O especialista da Fiocruz explica ainda que, mesmo após o nascimento, a exposição das crianças ao produto não é desejável.

— Se a criança de 0 a 5 anos, quando ainda está desenvolvendo o cérebro, estiver muito exposta à substância, isso pode causar algum dano a ela. É uma substância que afeta o desenvolvimento do sistema nervoso — diz Meirelles.

Anvisa diz acompanhar estudos

No Brasil, a Anvisa é responsável por fazer a avaliação toxicológica do risco dos agrotóxicos à saúde humana. O parecer é usado pelo Ministério da Agricultura para decidir se autoriza ou não determinado veneno.

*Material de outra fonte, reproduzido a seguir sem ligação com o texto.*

(** [apply_config] as the coroutine of [Deps] and as the writes to the objects. *)
Lemma apply_config_objects_refines (R : World → World → Prop) r w m new :
  rep cfg r w (mc_heap m) → mc_container m = Some (r_container r) →
  ∃ res w' h', exec R (apply_config cfg new) w [] res w' ∧
    apply_config_objects cfg new m = (res, with_heap h' m) ∧ rep cfg r w' h'.
Proof.
  intros Hr Hc. unfold apply_config_objects, get_container. rewrite py_bind_assoc.
  erewrite (py_bind_ok global_container) by reflexivity. rewrite Hc. cbv beta iota.
  erewrite (py_bind_ok (mret _)) by reflexivity.
  erewrite py_bind_ok by (by eapply container_service_ok).
  erewrite py_bind_ok by (by eapply set_autonomous_ok).
  apply (write_autonomous cfg r _ _ (kc_autonomous_enabled new)) in Hr.
  set (w1 := set_autonomous _ w) in Hr. set (m1 := with_heap _ m).
  change (rep cfg r w1 (mc_heap m1)) in Hr.
  erewrite py_bind_ok by (by eapply container_service_ok).
  erewrite py_bind_ok by (by eapply service_breaker_ok).
  pose proof (set_breaker_max_ok cfg r w1 m1 Hr (kc_breaker_max_consecutive_failures new)) as Hb.
  destruct (set_max_consecutive_failures (w_breaker w1) _) as [b|e] eqn:Hset.
  2:{ exists (Err e), w1, (mc_heap m1). split; [|split; [|done]].
      - unfold apply_config. cbn -[set_max_consecutive_failures set_cooldown_seconds].
        do 3 constructor. unfold w1 in Hset. rewrite Hset. constructor.
      - by apply py_bind_err. }
  erewrite py_bind_ok by exact Hb.
  apply (write_breaker cfg r _ _ b) in Hr.
  set (w2 := set_breaker _ w1) in Hr. set (m2 := with_heap _ m1). change (rep cfg r w2 (mc_heap m2)) in Hr.
  erewrite py_bind_ok by (by eapply container_service_ok).
  erewrite py_bind_ok by (by eapply service_inflight_ok).
  erewrite py_bind_ok by (by eapply set_cooldown_ok).
  apply (write_inflight cfg r _ _ (set_cooldown_seconds (w_inflight w2) (flit (kc_inflight_cooldown_seconds new)))) in Hr.
  set (w3 := set_inflight _ w2) in Hr. set (m3 := with_heap _ m2). change (rep cfg r w3 (mc_heap m3)) in Hr.
  erewrite py_bind_ok by (by eapply container_service_ok).
  erewrite py_bind_ok by (by eapply service_simulator_ok).
  destruct (apply_bumps r w3 m3 (kc_max_simulation_bumps new) Hr) as (h4 & Hr4 & E4).
  erewrite py_bind_ok by exact E4. set (m4 := with_heap h4 m3). set (w4 := if wired cfg then _ else _) in Hr4. change (rep cfg r w4 (mc_heap m4)) in Hr4.
  erewrite py_bind_ok by (by eapply set_config_ok).
  apply (write_config cfg r _ _ new) in Hr4. set (m5 := with_heap _ m4).
  exists (Ok new), (set_config new w4), (mc_heap m5). split; [|split; [|done]].
  - unfold apply_config. cbn -[set_max_consecutive_failures set_cooldown_seconds].
    do 3 constructor. unfold w1 in Hset. rewrite Hset. cbn -[set_cooldown_seconds]. do 4 constructor.
    subst w4. destruct (wired cfg); cbn -[set_cooldown_seconds]; repeat constructor.
  - rewrite (container_config_ok cfg r (set_config new w4) m5 Hr4). done.
Qed.
(** C39: The object graph behind the shared state.  The first [get_container] either raises the
    exception of [Deps.build_container] and leaves no container, or builds the graph whose
    attributes are exactly its initial state: one chain client under every typed client, one
    Aave, oracle, Uniswap and ERC20 client under both monitors, the pipeline, the selector,
    the simulator and the submitter, two distinct monitors, and a simulator and a submitter
    exactly when a vault and a key are configured; the process-wide client is not touched and
    no object that existed before is written.  From then on [apply_config] through the
    accessors of the service does to the objects what [Deps.apply_config] does to the state. *)
Theorem wiring_refines (R : World → World → Prop) m :
  mc_container m = None →
  match build_container cfg with
  | Err e => ∃ m', get_container cfg m = (Err e, m') ∧ mc_container m' = None ∧
      mc_client m' = mc_client m ∧ mc_heap m `prefix_of` mc_heap m'
  | Ok w => ∃ r m', get_container cfg m = (Ok (r_container r), m') ∧
      get_container cfg m' = (Ok (r_container r), m') ∧
      mc_client m' = mc_client m ∧ mc_heap m `prefix_of` mc_heap m' ∧ rep cfg r w (mc_heap m') ∧
      ∀ w1 h1 new, rep cfg r w1 h1 → ∃ res w2 h2,
        exec R (apply_config cfg new) w1 [] res w2 ∧
        apply_config_objects cfg new (with_heap h1 m') = (res, with_heap h2 m') ∧ rep cfg r w2 h2
  end.
Proof.
  intros Hn. unfold get_container.
  erewrite (py_bind_ok global_container) by reflexivity. rewrite Hn. cbv beta iota.
  destruct (build_container cfg) as [w|e] eqn:Hb.
  - destruct (make_container_ok cfg m w Hb) as (os & Hm & Hr).
    set (r := refs_at cfg _) in *. exists r.
    exists {| mc_heap := mc_heap m ++ os; mc_client := mc_client m; mc_container := Some (r_container r) |}.
    split; [by rewrite (py_bind_ok _ _ _ _ _ Hm)|]. split; [done|]. split; [done|].
    split; [by eexists|]. split; [done|]. intros w1 h1 new Hr1.
    set (m1 := with_heap h1 _).
    destruct (apply_config_objects_refines R r w1 m1 new) as (res & w2 & h2 & He & Ha & Hr2); [done..|].
    by exists res, w2, h2.
  - destruct (make_container_err cfg m e Hb) as [os Hm]. eexists.
    split; [by apply py_bind_err|]. split; [done|]. split; [done|]. by eexists.
Qed.
End refinement.
Lemma rescue_phase_safe p s pl resp w :
  dep_valid p → pl_borrower pl = rp_borrower p → own ∅ w →
  safe own step_ok lock_req (rescue_phase p s pl resp) done_clean ∅ w.
Proof.
  pose proof submit_phase_safe as Hphase. intros Hp Hpl Hown. unfold rescue_phase.
  destruct dep_simulate as [f|] eqn:Ef; [|apply safe_tail; [done|]; by repeat keep_step].
  apply safe_step; [done|by repeat keep_step|]. intros sig w1 Hw1.
  eapply safe_step_returns; [done|by apply reads_keep, dep_simulate_reads
    |by apply dep_simulate_borrower|].
  intros [sim pl'] w2 Hpl' Hw2. cbn in Hpl'.
  destruct (negb _); [apply safe_tail; [done|]; by repeat keep_step|].
  apply safe_step; [done|by repeat keep_step|]. intros _ w3 Hw3.
  destruct dep_submit as [g|]; [|apply safe_tail; [done|]; by repeat keep_step].
  apply Hphase; congruence.
Qed.

Lemma protect_safe p s w :
  dep_valid p → own ∅ w → safe own step_ok lock_req (protect p s) done_clean ∅ w.
Proof.
  intros Hp Hown. unfold protect.
  apply safe_step; [done|by apply register_keep|]. intros _ w1 Hw1.
  apply safe_step; [done|by repeat keep_step|]. intros br w2 Hw2.
  destruct (negb _); [apply safe_tail; [done|]; by repeat keep_step|].
  apply safe_step; [done|by repeat keep_step|]. intros can w3 Hw3.
  destruct (negb _); [apply safe_tail; [done|]; by repeat keep_step|].
  apply safe_step; [done|by repeat keep_step|]. intros _ w4 Hw4.
  apply safe_step; [done|by repeat keep_step|]. intros sigma w5 Hw5.
  eapply safe_step_returns; [done|by apply reads_keep, dep_evaluate_reads
    |by apply dep_evaluate_plan|].
  intros [resp [pl|]] w6 Hpl Hw6; (apply safe_step; [done|by repeat keep_step|]); intros _ w7 Hw7;
    [|apply safe_tail; [done|]; by repeat keep_step].
  destruct (negb _); [apply safe_tail; [done|]; by repeat keep_step|].
  destruct (Hpl pl eq_refl). by apply rescue_phase_safe.
Qed.

Lemma snapshot_safe b t w :
  own ∅ w → safe own step_ok lock_req (snapshot b t) done_clean ∅ w.
Proof. intros Hown. apply safe_tail; [done|]. unfold snapshot. by repeat keep_step. Qed.

Lemma service_assess_safe p s w :
  own ∅ w → safe own step_ok lock_req (service_assess p s) done_clean ∅ w.
Proof. intros Hown. apply safe_tail; [done|]. unfold service_assess. by repeat keep_step. Qed.

(** A handler that logs or rewrites exceptions drops no lock and takes none. *)
Lemma safe_boundary {A} (p : prog A) h w :
  safe own step_ok lock_req p done_clean ∅ w →
  (∀ e w, own ∅ w → guar same_locks (lock_req ∅) (h e) w) →
  safe own step_ok lock_req (try_except p h) done_clean ∅ w.
Proof.
  intros Hp Hh. apply safe_try_except. eapply safe_mono; [exact Hp|].
  intros [a|e] g w1 [-> Hw1]; [done|]. destruct (is_Exception e); [|done]. by apply safe_tail, Hh.
Qed.

Lemma safe_then {A B} (p : prog A) (f : A → prog B) w :
  safe own step_ok lock_req p done_clean ∅ w →
  (∀ a w', own ∅ w' → safe own step_ok lock_req (f a) done_clean ∅ w') →
  safe own step_ok lock_req (a ← p; f a) done_clean ∅ w.
Proof.
  intros Hp Hf. apply safe_bind. eapply safe_mono; [exact Hp|].
  intros [a|e] g w1 [-> Hw1]; [auto|done].
Qed.

Lemma tick_one_safe b p s w :
  dep_valid p → own ∅ w → safe own step_ok lock_req (tick_one b p s) done_clean ∅ w.
Proof.
  intros Hp Hown. unfold tick_one. apply safe_boundary; [|intros; apply inc_keep].
  apply safe_step; [done|by repeat keep_step|]. intros snap w1 Hw1.
  apply safe_step; [done|by repeat keep_step|]. intros _ w2 Hw2.
  apply safe_step; [done|by repeat keep_step|]. intros lk w3 Hw3.
  apply safe_step; [done|by repeat keep_step|]. intros _ w4 Hw4.
  destruct (decide _); [|by apply safe_tail].
  apply safe_step; [done|by repeat keep_step|]. intros br w5 Hw5.
  destruct (allow br); [|by apply safe_tail].
  apply safe_step; [done|by repeat keep_step|]. intros [] w6 Hw6; [|by apply safe_tail].
  apply safe_then; [by apply protect_safe|]. intros. by apply safe_tail.
Qed.

Lemma tick_all_safe es w :
  Forall (λ e, dep_valid e.2.1 ∧ rp_borrower e.2.1 = e.1) es → own ∅ w →
  safe own step_ok lock_req (tick_all es) done_clean ∅ w.
Proof.
  intros Hes. revert w. induction Hes as [|[b [p s]] es [Hp _] _ IH]; intros w Hown; cbn [tick_all].
  - by apply safe_tail.
  - apply safe_then; [by apply tick_one_safe|]. auto.
Qed.

Lemma tick_safe w : own ∅ w → safe own step_ok lock_req tick done_clean ∅ w.
Proof.
  intros Hown. unfold tick. cbn. destruct (w_autonomous w); cbn; [|done].
  apply tick_all_safe; [by destruct Hown as (_&?&_)|done].
Qed.

Lemma worker_rounds_safe i n w :
  own ∅ w → safe own step_ok lock_req (worker_rounds i n) done_clean ∅ w.
Proof.
  revert w. induction n as [|n IH]; intros w Hown; cbn [worker_rounds]; [by apply safe_tail|].
  apply safe_then; [apply safe_boundary; [by apply tick_safe|done]|].
  intros _ w1 Hw1. apply safe_step; [done|by apply reads_keep, reads_await|]. auto.
Qed.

Como o registro de agrotóxicos não tem prazo de validade no Brasil, a Anvisa faz periodicamente uma reavaliação dos produtos já liberados, revisando a segurança deles a partir de novos dados que tenham sido produzidos. O GLOBO questionou a agência sobre a existência de algum processo de revisão do parecer que liberou o clorpirifós. A Anvisa afirmou que está concluindo as reavaliações dos agrotóxicos glifosato, abmectina e tiram e que vai abrir uma nova rodada de reavaliações ainda neste ano.

“Mas ainda não temos uma definição de quais serão os próximos produtos avaliados, o que será feito com base na aplicação de um sistema de pontuação de risco”, disse a agência, por nota.